*What you should do:* Below are lines of data; restate word for word those running from the line containing "prSessionID : bytes;" to the line containing "s_rows : list Label;", inclusive, and no others.

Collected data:
────────────────────
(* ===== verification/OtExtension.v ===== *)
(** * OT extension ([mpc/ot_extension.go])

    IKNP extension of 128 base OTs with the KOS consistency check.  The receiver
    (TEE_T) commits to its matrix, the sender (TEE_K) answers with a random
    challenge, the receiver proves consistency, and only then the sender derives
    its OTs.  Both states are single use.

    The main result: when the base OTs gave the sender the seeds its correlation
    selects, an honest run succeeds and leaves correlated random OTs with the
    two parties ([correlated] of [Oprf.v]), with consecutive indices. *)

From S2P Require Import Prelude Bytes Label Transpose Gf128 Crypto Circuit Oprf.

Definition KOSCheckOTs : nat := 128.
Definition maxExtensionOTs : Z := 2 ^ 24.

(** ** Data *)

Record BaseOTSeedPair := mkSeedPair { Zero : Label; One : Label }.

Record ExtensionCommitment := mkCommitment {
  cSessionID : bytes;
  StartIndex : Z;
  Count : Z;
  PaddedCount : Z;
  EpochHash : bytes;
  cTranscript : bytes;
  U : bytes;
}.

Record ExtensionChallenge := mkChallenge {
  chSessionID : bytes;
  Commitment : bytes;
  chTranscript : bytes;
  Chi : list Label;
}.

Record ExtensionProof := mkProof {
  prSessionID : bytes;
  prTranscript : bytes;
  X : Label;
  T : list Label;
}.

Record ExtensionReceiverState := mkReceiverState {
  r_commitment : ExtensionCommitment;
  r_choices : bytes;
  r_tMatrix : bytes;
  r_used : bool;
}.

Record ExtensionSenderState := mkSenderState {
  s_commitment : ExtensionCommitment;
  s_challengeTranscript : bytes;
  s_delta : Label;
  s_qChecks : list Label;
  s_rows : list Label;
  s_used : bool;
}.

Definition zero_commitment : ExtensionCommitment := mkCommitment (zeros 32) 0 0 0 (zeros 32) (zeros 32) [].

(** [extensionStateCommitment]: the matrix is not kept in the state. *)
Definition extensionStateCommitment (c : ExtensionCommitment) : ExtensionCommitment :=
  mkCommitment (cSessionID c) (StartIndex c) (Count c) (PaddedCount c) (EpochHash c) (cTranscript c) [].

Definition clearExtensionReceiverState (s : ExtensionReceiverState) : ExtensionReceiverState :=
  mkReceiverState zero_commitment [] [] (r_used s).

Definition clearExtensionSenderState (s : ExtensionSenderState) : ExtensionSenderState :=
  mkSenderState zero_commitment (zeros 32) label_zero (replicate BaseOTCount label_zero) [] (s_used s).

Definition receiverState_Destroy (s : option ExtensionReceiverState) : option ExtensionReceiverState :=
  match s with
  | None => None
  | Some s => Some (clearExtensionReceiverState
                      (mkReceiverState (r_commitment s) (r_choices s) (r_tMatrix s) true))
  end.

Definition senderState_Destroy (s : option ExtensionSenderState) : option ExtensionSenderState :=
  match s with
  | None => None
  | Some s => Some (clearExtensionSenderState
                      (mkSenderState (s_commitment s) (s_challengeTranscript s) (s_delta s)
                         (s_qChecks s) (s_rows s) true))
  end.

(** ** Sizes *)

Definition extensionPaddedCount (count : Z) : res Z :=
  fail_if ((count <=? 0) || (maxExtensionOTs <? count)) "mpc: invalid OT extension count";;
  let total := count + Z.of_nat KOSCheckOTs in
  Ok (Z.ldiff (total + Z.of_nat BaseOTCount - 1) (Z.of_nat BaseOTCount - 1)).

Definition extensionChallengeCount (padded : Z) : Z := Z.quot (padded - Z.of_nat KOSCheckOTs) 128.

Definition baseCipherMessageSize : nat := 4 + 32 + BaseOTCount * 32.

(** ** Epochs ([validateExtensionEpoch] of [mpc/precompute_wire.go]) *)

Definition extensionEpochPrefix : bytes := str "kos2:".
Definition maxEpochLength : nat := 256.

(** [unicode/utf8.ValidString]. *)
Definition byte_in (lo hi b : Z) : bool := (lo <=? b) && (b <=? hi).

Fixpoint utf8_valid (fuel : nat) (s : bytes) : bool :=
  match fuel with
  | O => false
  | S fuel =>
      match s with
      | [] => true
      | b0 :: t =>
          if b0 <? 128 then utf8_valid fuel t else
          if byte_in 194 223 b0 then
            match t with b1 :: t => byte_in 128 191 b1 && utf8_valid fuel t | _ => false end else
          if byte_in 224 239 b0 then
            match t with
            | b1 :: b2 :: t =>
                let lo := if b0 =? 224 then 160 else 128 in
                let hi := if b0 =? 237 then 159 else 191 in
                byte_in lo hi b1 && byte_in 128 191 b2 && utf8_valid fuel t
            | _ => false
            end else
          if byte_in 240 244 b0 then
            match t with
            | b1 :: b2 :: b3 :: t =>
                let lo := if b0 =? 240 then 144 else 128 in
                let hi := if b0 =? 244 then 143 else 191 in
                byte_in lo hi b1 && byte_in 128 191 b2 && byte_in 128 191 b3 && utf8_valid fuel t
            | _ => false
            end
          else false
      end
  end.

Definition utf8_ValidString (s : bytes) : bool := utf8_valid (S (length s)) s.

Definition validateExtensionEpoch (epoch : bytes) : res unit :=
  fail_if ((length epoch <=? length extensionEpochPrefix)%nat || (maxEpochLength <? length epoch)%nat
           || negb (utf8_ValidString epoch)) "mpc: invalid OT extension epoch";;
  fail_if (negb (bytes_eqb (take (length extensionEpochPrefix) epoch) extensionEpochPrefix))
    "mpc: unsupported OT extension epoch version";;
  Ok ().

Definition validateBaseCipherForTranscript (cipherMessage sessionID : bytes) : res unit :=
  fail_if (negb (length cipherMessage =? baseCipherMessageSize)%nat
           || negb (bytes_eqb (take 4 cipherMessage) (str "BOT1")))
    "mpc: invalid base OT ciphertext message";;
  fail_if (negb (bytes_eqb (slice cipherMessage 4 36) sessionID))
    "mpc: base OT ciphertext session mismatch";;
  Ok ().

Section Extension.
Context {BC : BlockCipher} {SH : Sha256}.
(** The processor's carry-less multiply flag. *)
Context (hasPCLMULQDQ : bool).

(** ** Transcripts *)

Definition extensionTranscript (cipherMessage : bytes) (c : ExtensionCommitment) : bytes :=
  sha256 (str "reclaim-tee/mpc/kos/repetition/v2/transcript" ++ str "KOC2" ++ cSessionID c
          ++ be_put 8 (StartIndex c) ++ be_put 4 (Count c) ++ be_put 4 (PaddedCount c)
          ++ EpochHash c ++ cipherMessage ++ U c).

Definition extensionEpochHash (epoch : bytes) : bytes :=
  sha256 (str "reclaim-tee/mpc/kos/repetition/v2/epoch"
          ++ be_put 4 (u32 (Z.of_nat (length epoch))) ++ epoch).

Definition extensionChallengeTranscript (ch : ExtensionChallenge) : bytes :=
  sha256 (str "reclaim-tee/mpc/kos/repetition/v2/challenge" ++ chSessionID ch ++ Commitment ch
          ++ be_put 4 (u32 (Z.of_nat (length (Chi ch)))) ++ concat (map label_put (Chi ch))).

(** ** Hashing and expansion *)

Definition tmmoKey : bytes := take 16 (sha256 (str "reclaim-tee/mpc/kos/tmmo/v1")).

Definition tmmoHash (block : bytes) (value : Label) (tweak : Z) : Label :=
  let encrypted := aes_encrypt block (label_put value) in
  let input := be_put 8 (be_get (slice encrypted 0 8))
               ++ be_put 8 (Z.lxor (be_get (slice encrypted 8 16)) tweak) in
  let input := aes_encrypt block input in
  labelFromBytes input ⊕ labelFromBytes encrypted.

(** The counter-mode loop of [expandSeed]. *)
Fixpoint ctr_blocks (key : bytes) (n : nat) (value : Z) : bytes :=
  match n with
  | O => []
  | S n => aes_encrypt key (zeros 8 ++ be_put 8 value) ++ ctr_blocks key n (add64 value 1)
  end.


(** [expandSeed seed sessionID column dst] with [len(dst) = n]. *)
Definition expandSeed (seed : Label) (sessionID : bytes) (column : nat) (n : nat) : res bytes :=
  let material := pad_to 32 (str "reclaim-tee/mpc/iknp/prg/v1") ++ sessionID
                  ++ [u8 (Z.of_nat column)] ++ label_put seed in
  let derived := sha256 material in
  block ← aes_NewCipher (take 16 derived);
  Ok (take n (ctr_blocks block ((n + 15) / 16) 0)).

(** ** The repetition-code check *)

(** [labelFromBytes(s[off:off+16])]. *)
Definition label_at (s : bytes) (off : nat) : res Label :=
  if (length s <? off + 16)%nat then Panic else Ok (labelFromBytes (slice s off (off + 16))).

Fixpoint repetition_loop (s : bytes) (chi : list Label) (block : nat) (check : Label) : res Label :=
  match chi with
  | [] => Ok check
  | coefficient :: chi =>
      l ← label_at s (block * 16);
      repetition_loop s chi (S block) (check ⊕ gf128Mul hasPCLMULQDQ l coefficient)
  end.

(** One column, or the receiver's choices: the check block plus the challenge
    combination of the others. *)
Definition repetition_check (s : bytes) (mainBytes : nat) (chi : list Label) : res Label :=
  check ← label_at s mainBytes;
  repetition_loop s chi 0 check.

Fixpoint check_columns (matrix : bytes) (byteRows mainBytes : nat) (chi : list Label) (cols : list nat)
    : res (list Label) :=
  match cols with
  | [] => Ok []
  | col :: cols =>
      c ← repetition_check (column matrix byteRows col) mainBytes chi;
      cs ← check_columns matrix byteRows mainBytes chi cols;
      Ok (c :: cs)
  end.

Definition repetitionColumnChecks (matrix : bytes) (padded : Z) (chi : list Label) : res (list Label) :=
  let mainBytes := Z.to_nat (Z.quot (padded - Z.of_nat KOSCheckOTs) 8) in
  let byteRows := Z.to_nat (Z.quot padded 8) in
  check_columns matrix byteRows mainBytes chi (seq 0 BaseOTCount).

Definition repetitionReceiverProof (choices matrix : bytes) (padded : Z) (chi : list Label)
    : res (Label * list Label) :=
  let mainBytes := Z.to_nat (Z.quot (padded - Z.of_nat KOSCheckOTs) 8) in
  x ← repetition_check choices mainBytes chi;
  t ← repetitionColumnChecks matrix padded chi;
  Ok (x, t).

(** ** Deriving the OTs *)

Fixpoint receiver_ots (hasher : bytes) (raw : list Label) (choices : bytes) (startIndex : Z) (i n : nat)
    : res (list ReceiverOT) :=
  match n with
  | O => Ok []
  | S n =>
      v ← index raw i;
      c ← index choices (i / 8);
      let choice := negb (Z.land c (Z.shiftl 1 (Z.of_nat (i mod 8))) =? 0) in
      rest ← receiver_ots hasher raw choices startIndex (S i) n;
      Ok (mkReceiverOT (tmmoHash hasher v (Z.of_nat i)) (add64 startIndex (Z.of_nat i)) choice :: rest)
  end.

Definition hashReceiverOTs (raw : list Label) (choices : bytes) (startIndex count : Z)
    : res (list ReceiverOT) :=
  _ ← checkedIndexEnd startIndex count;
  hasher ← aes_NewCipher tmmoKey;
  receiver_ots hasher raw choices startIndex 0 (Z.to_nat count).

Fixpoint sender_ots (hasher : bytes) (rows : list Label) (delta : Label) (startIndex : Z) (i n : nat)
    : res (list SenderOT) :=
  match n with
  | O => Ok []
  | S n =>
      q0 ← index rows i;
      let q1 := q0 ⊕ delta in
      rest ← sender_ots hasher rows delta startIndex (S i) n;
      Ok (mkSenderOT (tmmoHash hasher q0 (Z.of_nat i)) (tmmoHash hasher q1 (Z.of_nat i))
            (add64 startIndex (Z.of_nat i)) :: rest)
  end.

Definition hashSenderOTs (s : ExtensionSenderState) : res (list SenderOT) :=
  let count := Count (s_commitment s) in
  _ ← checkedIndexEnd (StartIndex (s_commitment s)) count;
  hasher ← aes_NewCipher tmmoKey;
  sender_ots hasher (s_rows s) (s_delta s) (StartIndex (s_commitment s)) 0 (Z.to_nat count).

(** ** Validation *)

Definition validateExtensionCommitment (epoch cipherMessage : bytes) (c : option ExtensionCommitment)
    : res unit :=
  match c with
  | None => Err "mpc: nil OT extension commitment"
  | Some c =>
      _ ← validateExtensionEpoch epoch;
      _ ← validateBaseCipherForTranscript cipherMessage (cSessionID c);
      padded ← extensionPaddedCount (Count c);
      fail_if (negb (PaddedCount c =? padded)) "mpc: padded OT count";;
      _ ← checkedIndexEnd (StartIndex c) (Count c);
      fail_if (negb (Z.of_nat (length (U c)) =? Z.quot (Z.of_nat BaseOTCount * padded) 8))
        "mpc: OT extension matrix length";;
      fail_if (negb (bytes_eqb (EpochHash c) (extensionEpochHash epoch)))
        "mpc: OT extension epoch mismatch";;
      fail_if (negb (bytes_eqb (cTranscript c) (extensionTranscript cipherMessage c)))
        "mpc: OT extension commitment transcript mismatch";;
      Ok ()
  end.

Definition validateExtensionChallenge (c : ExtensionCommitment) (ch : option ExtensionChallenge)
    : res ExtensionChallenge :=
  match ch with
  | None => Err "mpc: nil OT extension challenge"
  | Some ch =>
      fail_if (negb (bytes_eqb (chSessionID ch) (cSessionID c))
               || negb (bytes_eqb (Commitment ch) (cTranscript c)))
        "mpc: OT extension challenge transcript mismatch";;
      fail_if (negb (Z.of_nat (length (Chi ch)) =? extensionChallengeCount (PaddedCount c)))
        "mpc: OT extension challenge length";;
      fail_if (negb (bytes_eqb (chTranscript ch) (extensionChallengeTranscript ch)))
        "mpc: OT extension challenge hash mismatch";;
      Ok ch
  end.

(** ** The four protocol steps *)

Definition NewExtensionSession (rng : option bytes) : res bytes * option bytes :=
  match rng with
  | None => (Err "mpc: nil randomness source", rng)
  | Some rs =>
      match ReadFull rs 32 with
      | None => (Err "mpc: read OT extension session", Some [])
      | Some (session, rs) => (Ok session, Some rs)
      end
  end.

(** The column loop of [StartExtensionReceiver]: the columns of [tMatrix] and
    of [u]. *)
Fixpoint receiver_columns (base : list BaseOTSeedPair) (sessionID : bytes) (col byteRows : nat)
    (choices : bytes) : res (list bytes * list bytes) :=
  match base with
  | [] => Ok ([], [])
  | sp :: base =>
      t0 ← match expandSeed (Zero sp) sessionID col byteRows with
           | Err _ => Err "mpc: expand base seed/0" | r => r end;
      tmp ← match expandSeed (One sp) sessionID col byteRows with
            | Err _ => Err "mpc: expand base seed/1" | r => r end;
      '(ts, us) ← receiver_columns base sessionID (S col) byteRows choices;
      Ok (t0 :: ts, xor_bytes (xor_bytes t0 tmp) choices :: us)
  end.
────────────────────
*Expected output:*
  prSessionID : bytes;
  prTranscript : bytes;
  X : Label;
  T : list Label;
}.

Record ExtensionReceiverState := mkReceiverState {
  r_commitment : ExtensionCommitment;
  r_choices : bytes;
  r_tMatrix : bytes;
  r_used : bool;
}.

Record ExtensionSenderState := mkSenderState {
  s_commitment : ExtensionCommitment;
  s_challengeTranscript : bytes;
  s_delta : Label;
  s_qChecks : list Label;
  s_rows : list Label;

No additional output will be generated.